It would be tempting to assume so; circumstantial evidence suggests EMEs have de-coupled from the developed markets so much that they influence the rate of global economic growth. But Dr. D. Subbarao, Governor of the Reserve Bank of India, warns against any tendency to downplay the importance of the US or Europe. For all their sluggish performance these past two years, for all the weak signs of recovery in the US, the cold reality is that the two blocs determine world trade as the biggest exporters and importers. This has been so since the end of the Second World War and continues to be the case now. The East Asian miracle and the Chinese export juggernaut, as well as exports from the other EMEs, worked in large part because the doors to the markets of the West were wide open and strong economic growth generated employment and consumer demand. But, as the RBI chief warns, danger lurks round the corner in the form of protectionism because recovery is dragging and employment stays flat; shutting the doors to imports would hurt the emerging economies because of the value of such trade in their GDP — a strong enough reason for China to be most reluctant to strengthen its currency.
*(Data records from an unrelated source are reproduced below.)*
(** The head of the queue is ready and its computed prefix is known. *)
Lemma waiting_head_spec budget s0 (w : wstep (B := B) (Q := Q)) (s : t) id c r :
  good_config cfg → wait_inv budget s0 w s → peek_request (waiting s) = Ok id → prefix_found s id c → requests s !! id = Some r →
  status r = WAITING ∨ status r = PREEMPTED → 0 < token_budget w.1.1 → zlen (running s) < max_num_running_reqs cfg →
  runs (let '(computed_blocks, local, ext, load_kv_async, num_computed) := c in
        let* r := get_request id in
        let* p := (if load_kv_async : bool then passert (0 <? ext) ;;; ret (Some ([], 0, encoder_budget w.1.1, []))
                   else waiting_num_new_tokens cfg has_cache_item r num_computed w.1.1) in
        match p with
        | None => ret (true, w)
        | Some (inputs, num_new_tokens, new_budget, external) =>
            let* num_new_tokens' :=
              (if need_mamba_block_aligned_split cfg then lift (mamba_block_aligned_split cfg r num_new_tokens local ext) else ret num_new_tokens) in
            if need_mamba_block_aligned_split cfg && (num_new_tokens' =? 0) then ret (true, w)
            else allocate_waiting cfg id c (inputs, num_new_tokens', new_budget, external) w
        end) s
    (λ p s', wait_inv budget s0 p.2 s' ∧ (p.1 = false → queue_len (waiting s') < queue_len (waiting s))).
Proof.
  intros Hg Hw Hpeek Hpf Hr Hst Hbud Hlen. destruct c as [[[[blocks local] ext] load_kv_async] num_computed].
  pose proof Hpf as (Ha & Hnc & Hl0 & He0 & Hm & r' & Hr' & Hhits & Hlt). rewrite Hr in Hr'. injection Hr' as <-. rewrite Ha.
  destruct w as [[l loras] skipped]. pose proof Hw as (Hb & Hl & Hp & Hres & Hgr). cbn [fst snd] in *. destruct (peek_head s id Hpeek) as (q & _ & Hperm & _).
  destruct (base_waiting _ _ _ _ id Hb) as (r' & Hr' & _ & _ & Hok & _); [apply elem_of_app; left; rewrite Hperm; by left|].
  rewrite Hr in Hr'. injection Hr' as <-. apply (runs_get_request id r); [done|].
  eapply runs_seq; [apply waiting_tokens_spec; try done; [by apply b_enc in Hb|by apply (l_enc _ _ _ Hl)]|]. intros o s1 (e & -> & He & Ho).
  assert (wait_inv budget s0 (l, loras, skipped) (set_enc e s)) as Hw1.
  { eapply wait_inv_same; [exact Hw| |by apply base_enc]. by apply same_queues_eq. }
  destruct o as [[[[inputs n] nb] external]|]; [|by runs_step]. destruct (Ho _ _ _ _ eq_refl) as (Hn & Hle & Hnb & Hch).
  assert (∃ n', (if need_mamba_block_aligned_split cfg then lift (S := t) (mamba_block_aligned_split cfg r n local ext) else ret n) = ret n'
    ∧ (need_mamba_block_aligned_split cfg && (n' =? 0) = false → 0 < n' ≤ n)) as (n' & -> & Hn').
  { destruct (need_mamba_block_aligned_split cfg) eqn:Em; [|exists n; split; [done|lia]]. rewrite (Hm eq_refl).
    destruct (mamba_split_ok (cfg := cfg) r n local) as (n' & Hn' & Hb'); [by apply g_mamba in Hg|lia|]. exists n'. rewrite Hn'. split; [done|].
    simpl. intros Hz. apply Z.eqb_neq in Hz. lia. }
  runs_step. destruct (_ && (n' =? 0)) eqn:E0; [by runs_step|]. specialize (Hn' eq_refl).
  eapply runs_mono; [apply (allocate_waiting_spec budget s0 (l, loras, skipped) (set_enc e s) id _ inputs n' nb external r); try done; simpl; try lia|done].
  do 5 (split; [done|]). by exists r.
Qed.

Lemma waiting_turn_spec budget s0 (w : wstep (B := B) (Q := Q)) (s : t) :
  good_config cfg → wait_inv budget s0 w s → 0 < queue_len (waiting s) → 0 < token_budget w.1.1 → zlen (running s) < max_num_running_reqs cfg →
  runs (waiting_turn cfg grammar_ready has_cache_item w) s
    (λ p s', wait_inv budget s0 p.2 s' ∧ (p.1 = false → queue_len (waiting s') < queue_len (waiting s))).
Proof.
  intros Hg Hw Hql Hbud Hlen. pose proof (pop_elements (key_of s) (waiting s)) as Hpop.
  destruct (peek_request (waiting s)) as [id|] eqn:Hpeek.
  2:{ destruct Hpop as (_ & _ & Hnil). rewrite queue_len_elements, Hnil in Hql. by change (0 < 0) in Hql. }
  destruct (peek_head s id Hpeek) as (q & _ & Hperm & _). assert (id ∈ queue_elements (waiting s)) as Hin by (rewrite Hperm; by left).
  destruct w as [[l loras] skipped]. pose proof Hw as (Hb & Hl & Hp & Hres & Hgr). unfold waiting_turn. runs_step. apply (runs_lift _ id); [done|].
  eapply runs_seq; [by apply (not_ready_spec _ _ _ s id loras Hb)|]. intros skip s1 (Hb1 & Hq1 & r & Hr & Hst).
  pose proof (wait_inv_same _ _ _ _ _ Hw Hq1 Hb1) as Hw1. pose proof Hq1 as (R1 & W1 & _). rewrite <- W1 in Hpeek, Hin. rewrite <- W1.
  destruct skip; [eapply runs_mono; [by apply (skip_head_spec budget s0 (l, loras, skipped) s1 id)|]; intros [? ?] ? [? ?]; done|].
  eapply runs_seq; [apply (computed_prefix_spec _ _ _ s1 id (live_step_stable l) Hb1 Hin)|]. intros o s2 (Hb2 & Hq2 & Hpf & Hst2).
  pose proof (wait_inv_same _ _ _ _ _ Hw1 Hq2 Hb2) as Hw2. pose proof Hq2 as (R2 & W2 & _). rewrite <- W2 in Hpeek. rewrite <- W2.
  destruct o as [c|]; [|eapply runs_mono; [by apply (skip_head_spec budget s0 (l, loras, skipped) s2 id)|]; intros [? ?] ? [? ?]; done].
  destruct (Hst2 r Hr) as (r2 & Hr2 & Hs2). specialize (Hst eq_refl). rewrite <- Hs2 in Hst.
  pose proof (waiting_head_spec budget s0 (l, loras, skipped) s2 id c r2 Hg Hw2 Hpeek (Hpf c eq_refl) Hr2 Hst Hbud) as H.
  rewrite R2, R1 in H. destruct c as [[[[blocks local] ext] a] nc]. exact (H Hlen).
Qed.

(** The loop ends within its fuel, the length of the queue. *)
Lemma waiting_loop_spec budget s0 fuel w (s : t) :
  good_config cfg → wait_inv budget s0 w s → queue_len (waiting s) ≤ Z.of_nat fuel →
  runs (waiting_loop cfg grammar_ready has_cache_item fuel w) s (λ w' s', wait_inv budget s0 w' s').
Proof.
  intros Hg. revert w s. induction fuel as [|fuel IH]; intros w s Hw Hf; simpl; runs_step.
  - destruct (Z.ltb_spec 0 (queue_len (waiting s))); [lia|]. simpl. by runs_step.
  - destruct (_ && _) eqn:Ec; [|by runs_step]. apply andb_true_iff in Ec as [[E1 E2]%andb_true_iff E3]. apply Z.ltb_lt in E1, E2.
    apply negb_true_iff, Z.eqb_neq in E3. assert (zlen (running s) < max_num_running_reqs cfg) as Hlen.
    { destruct w as [[l loras] skipped]. destruct Hw as (Hb & _). pose proof (b_len _ _ _ _ _ _ Hb). lia. }
    eapply runs_seq; [by apply (waiting_turn_spec budget s0 w s)|]. intros [stop w1] s1 [Hw1 Hd]. cbn [fst snd] in *.
    destruct stop; [by runs_step|]. apply IH; [done|]. specialize (Hd eq_refl). lia.
Qed.
End wait.
End SchedulerWait.
(* ===== verification/SchedulerResult.v ===== *)
(** [update_from_output]: with what the model ran, every scheduled request gets its tokens, or
    ends; the scheduler's state is in order for the next step. *)
From Stdlib Require Import QArith.
From stdpp Require Import gmap strings.
From S2P Require Export SchedulerLeave.
From stdpp Require Import options.
Open Scope Z_scope.

Module SchedulerResult.
Import SchedRequest Scheduler SchedulerInv SchedulerRun SchedulerTurn SchedulerStep SchedulerLeave.

(** What the runner sampled for a request. *)
Definition sampled_for (out : ModelRunnerOutput) (id : string) (generated : list Z) : Prop :=
  ∃ index, od_get id (req_id_to_index out) = Some index
  ∧ match sampled_token_ids out with [] => generated = [] | l => py_index l index = Ok generated end.

(** Nothing for a prompt that is not computed yet; else a token, and the drafts it accepted. *)
Definition sampled_ok (drafts : Z) (r : Request) (generated : list Z) : Prop :=
  if num_computed_tokens r <? num_tokens r then generated = [] else 1 ≤ zlen generated ≤ drafts + 1.

(** What the sampled tokens make of a request that was scheduled: it has ended, or goes on with
    all of them, all tokens but the last computed. *)
Definition moved (r : Request) (generated : list Z) (o : option Request) : Prop :=
  match o with
  | None => True
  | Some r' => is_finished r' = true ∨ if decide (generated = []) then num_tokens r' = num_tokens r ∧ num_computed_tokens r' = num_computed_tokens r
               else num_tokens r' = num_tokens r + zlen generated ∧ num_computed_tokens r' = num_tokens r' - 1
  end.
(* ===== verification/SchedulerCalls.v ===== *)
(** The other calls of the scheduler (requests that come and that are aborted, draft tokens,
    a reset of the cache) keep its state in order. *)
From Stdlib Require Import QArith.
From stdpp Require Import gmap strings.
From S2P Require Export SchedulerResult.
From stdpp Require Import options.
Open Scope Z_scope.

Module SchedulerCalls.
Import SchedRequest Scheduler SchedulerInv SchedulerRun SchedulerTurn SchedulerStep SchedulerWait SchedulerLeave SchedulerResult.

Section calls.
Context {K B E C Q : Type} `{!KVCacheOps K B, !EncoderCacheOps E, !KVConnectorOps C B, !RequestQueueOps string Q}.
Context {cfg : config} {has_cache_item : option (string → bool)}.
Context `{!KVCacheLaws K B (max_model_len cfg), !EncoderLaws E (is_encoder_decoder cfg) (disable_chunked_mm_input cfg) has_cache_item,
          !KVConnectorLaws C B, !RequestQueueLaws string Q}.

Abbreviation t := (Scheduler.t K E C Q).
Abbreviation base := (base cfg has_cache_item (K := K) (B := B) (E := E) (C := C) (Q := Q)).
Abbreviation request_ok := (request_ok cfg has_cache_item).
Abbreviation connector_ok := (connector_ok (cfg := cfg) (K := K) (E := E) (C := C) (Q := Q)).

(** ** Requests that are finished from outside *)

Definition to_finish_as (s : t) (id : string) (runs : bool) : Prop :=
  ∃ r, requests s !! id = Some r ∧ is_finished r = false ∧ bool_decide (status r = RUNNING) = runs.

Lemma to_finish_elem (s : t) ids id :
  (id ∈ (to_finish s ids).1 ↔ id ∈ ids ∧ to_finish_as s id true) ∧ (id ∈ (to_finish s ids).2 ↔ id ∈ ids ∧ to_finish_as s id false).
Proof.
  induction ids as [|x ids IH]; simpl; [split; split; [by intros ?%elem_of_nil|by intros [?%elem_of_nil _]|by intros ?%elem_of_nil|by intros [?%elem_of_nil _]]|].
  destruct (to_finish s ids) as [run wait]. destruct IH as [IH1 IH2]. simpl in IH1, IH2.
  assert (∀ b (l : list string), (id ∈ l ↔ id ∈ ids ∧ to_finish_as s id b) → ¬ to_finish_as s x b → id ∈ l ↔ id ∈ x :: ids ∧ to_finish_as s id b) as Hskip.
  { intros b l -> Hx. rewrite elem_of_cons. split; [tauto|]. by intros [[->|?] ?]. }
  assert (∀ b (l : list string), (id ∈ l ↔ id ∈ ids ∧ to_finish_as s id b) → to_finish_as s x b → id ∈ x :: l ↔ id ∈ x :: ids ∧ to_finish_as s id b) as Hadd.
  { intros b l Hl Hx. rewrite !elem_of_cons, Hl. split; [intros [->|?]; tauto|tauto]. }
  destruct (requests s !! x) as [r|] eqn:Hr; [|split; apply Hskip; try done; intros (r & Hr' & _); congruence].
  destruct (is_finished r) eqn:Hf; [split; apply Hskip; try done; intros (r' & Hr' & ? & _); congruence|].
  assert (∀ b, to_finish_as s x b ↔ bool_decide (status r = RUNNING) = b) as Has.
  { intros b. split; [|intros Hb; by exists r]. intros (r' & Hr' & _ & Hb). rewrite Hr in Hr'. by injection Hr' as <-. }
  case_decide as Hst; simpl.
  - split; [apply Hadd|apply Hskip]; try done; rewrite Has; [by apply bool_decide_eq_true|by rewrite bool_decide_eq_true_2].
  - split; [apply Hskip|apply Hadd]; try done; rewrite Has; [by rewrite bool_decide_eq_false_2|by apply bool_decide_eq_false].
Qed.

Lemma to_finish_spec (s : t) ids :
  let '(run, wait) := to_finish s ids in
  (∀ id, id ∈ run ↔ id ∈ ids ∧ ∃ r, requests s !! id = Some r ∧ is_finished r = false ∧ status r = RUNNING)
  ∧ (∀ id, id ∈ wait ↔ id ∈ ids ∧ ∃ r, requests s !! id = Some r ∧ is_finished r = false ∧ status r ≠ RUNNING).
Proof.
  pose proof (to_finish_elem s ids) as H. destruct (to_finish s ids) as [run wait]. unfold to_finish_as in H.
  split; intros id; destruct (H id) as [H1 H2]; simpl in H1, H2; [rewrite H1|rewrite H2]; f_equiv; apply exist_proper; intros r; f_equiv; f_equiv.
  - apply bool_decide_eq_true.
  - apply bool_decide_eq_false.
Qed.

(** Where the requests that are about to be finished are: taken out of their places, but not
    finished yet. *)
Definition limbo (run wait rest : list string) live (s : t) : Prop :=
  base (filter (λ x, x ∈ wait) rest) live True (set_running (running s ++ filter (λ x, x ∈ run) rest) s).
The EMEs, in other words, are not de-coupled and, by that token, their expansion is, at best, fragile. But there is another reason why it is tentative; the recent currency crisis exposes a major fault line in the global marketplace, with more countries wanting to export and therefore retain a competitive edge with weak currencies; not just China but almost every export-dependent country is fiddling with exchange rates to maintain their market shares and trade surpluses.
The world's trading system thus runs a risk of protectionism, to be sure, but also from indiscriminate currency tweaking that endangers the stability of the marketplace with a glut of exporters and few buyers. Problem is, the WTO and the IMF can do precious little.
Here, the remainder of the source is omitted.